Methods : Between January 1989 and March 1997, patients had their pulmonary artery anatomy evaluated before any surgical managements. Twenty-two patients had diminutive pulmonary arteries(Nakata index<90). Clinical records, hemodynamic data, and cineangiograms were examined in these patients.
Results : The median age of patients were 14 months and the mean Nakata index were 54.7±18.2(24.3-88.9). The cases were classified into 3 different groups according to different first palliative strategies. Group Ⅰ(n=18) was treated by a right ventricular outflow tract reconstruction. Group Ⅱ(n=2) was treated by unifocalization and Blalock-Taussig shunt, and Group Ⅲ(n=2) by a central shunt. The mean Nakata index of Group Ⅰ was 68.0±29.6 and Group Ⅱ and Ⅲ showed 71.9±13.1 and 41.0±13.1, respectively. The total correction was performed in 14 cases (77.8%) of Group Ⅰ and in 1 case (50%) of Group Ⅱ. Group Ⅰhad 3 deaths.

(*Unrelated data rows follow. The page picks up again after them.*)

Lemma hand_out_spec s L i b k seg s3 s4 i' o' :
  shape s L -> blocks s !! i = Some b -> n_state b = NODE_FREE ->
  blocks s3 = <[i := empty_node]> (blocks s) -> core s3 = core s ->
  carved s3 i (n_order b) k seg s4 i' o' ->
  exists s', hand_out (addr_of seg (Z.of_nat i')) o' k (fl_type seg) s4 =
      Done (Some (addr_of seg (Z.of_nat i')), s') /\ handed_out s i' o' k seg s'.
Proof.
  intros Hsh Hb Hst Hbl3 Hcore3 Hcv. pose proof Hcv as [[L4 Hsh4] Hf4 Hv4 Hcore4 _ _ _ _ _].
  pose proof (core_segments _ _ Hcore3) as Hs3. pose proof (core_segments _ _ Hcore4) as Hs4.
  rewrite <- Hs4 in Hf4.
  destruct (step_put_alloc s4 L4 Hsh4 i' o' k seg Hf4 Hv4) as (s5 & H5 & Hsh5 & Hbl5 & Hcore5).
  assert (core s5 = core s) as Hcore by congruence.
  unfold hand_out. rewrite (bindM _ _ _ _ _ H5). unfold expect. rewrite ret_bind, !map_stats_bind.
  eexists. split; [done|]. split.
  - exists L4. eapply shape_stats; [eapply shape_stats; [exact Hsh5|done]|done].
  - by rewrite Hs4, Hs3 in Hf4.
  - apply (core_segments _ _ Hcore).
  - apply (core_initialized _ _ Hcore).
  - change (blocks (set_stats _ (set_stats _ s5))) with (blocks s5). rewrite Hbl5.
    by eapply (carved_given s L i b k seg s3 s4).
  - apply (core_total _ _ Hcore).
  - apply (core_reserved _ _ Hcore).
  - simpl. by rewrite block_pages_pow2, (core_free _ _ Hcore).
  - simpl. by rewrite block_pages_pow2, (core_allocated _ _ Hcore).
Qed.

Lemma allocate_from_free_node_spec s L i b target :
  shape s L -> blocks s !! i = Some b -> n_state b = NODE_FREE -> (target <= n_order b)%nat ->
  exists s' seg, allocate_from_free_node (S i) target s = Done (Some (n_start b), s') /\
    n_start b = addr_of seg (Z.of_nat i) /\ handed_out s i target (n_seg_idx b) seg s'.
Proof.
  intros Hsh Hb Hst Ht. assert (active b = true) as Ha by (apply active_state; congruence).
  destruct (block_fits _ _ Hsh _ _ Hb Ha) as (seg & Hf & Hseg & Hstart & Hfl).
  apply lookup_blocks in Hb as Hn. destruct Hn as (n & Hn & Hbn).
  destruct (step_take_free s L Hsh i b Hb Hst)
    as (s1 & s2 & s3 & l1 & l2 & H1 & H2 & H3 & HL & Hsh3 & Hbl3 & Hcore3 & Hv3).
  destruct (split_loop_spec (n_seg_idx b) seg i (n_order b - target) s3 _ (n_order b) Hsh3)
    as (s4 & H4 & Hc4); [by rewrite (core_segments _ _ Hcore3)|done|lia|].
  replace (n_order b - (n_order b - target))%nat with target in Hc4 by lia.
  destruct (hand_out_spec s L i b (n_seg_idx b) seg s3 s4 i target Hsh Hb Hst Hbl3 Hcore3 Hc4)
    as (s' & H5 & Hho).
  exists s', seg. split_and!; [|done|done]. unfold allocate_from_free_node.
  rewrite (bindM _ _ _ _ _ (node_ref_ok _ _ _ Hn)).
  assert (n_order n = n_order b /\ n_state n = n_state b /\ n_seg_idx n = n_seg_idx b /\
    n_fl_type n = n_fl_type b /\ n_start n = n_start b) as (-> & -> & -> & -> & ->) by (by subst b).
  destruct (Nat.ltb_spec (n_order b) target); [lia|]. rewrite bool_decide_true by done. simpl.
  rewrite get_bind, Hstart, (right_slots_ok s L i b seg) by (done || lia). cbn [negb].
  rewrite (bindM _ _ _ _ _ H1). cbn [negb].
  rewrite (bindM _ _ _ _ _ H2), (bindM _ _ _ _ _ H3), Hfl, (bindM _ _ _ _ _ H4). exact H5.
Qed.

Coil embolization was performed in 6 cases before total correction, and balloon angioplasty was performed in 3 and 5 cases, before and after the total correction, respectively. After total correction, the peak systolic pressure ratio of the right ventricle to the aorta was 0.80±0.08 in 11 cases. 5 cases of those indicated that balloon angioplasty reduced the ratio from 0.89 to 0.78.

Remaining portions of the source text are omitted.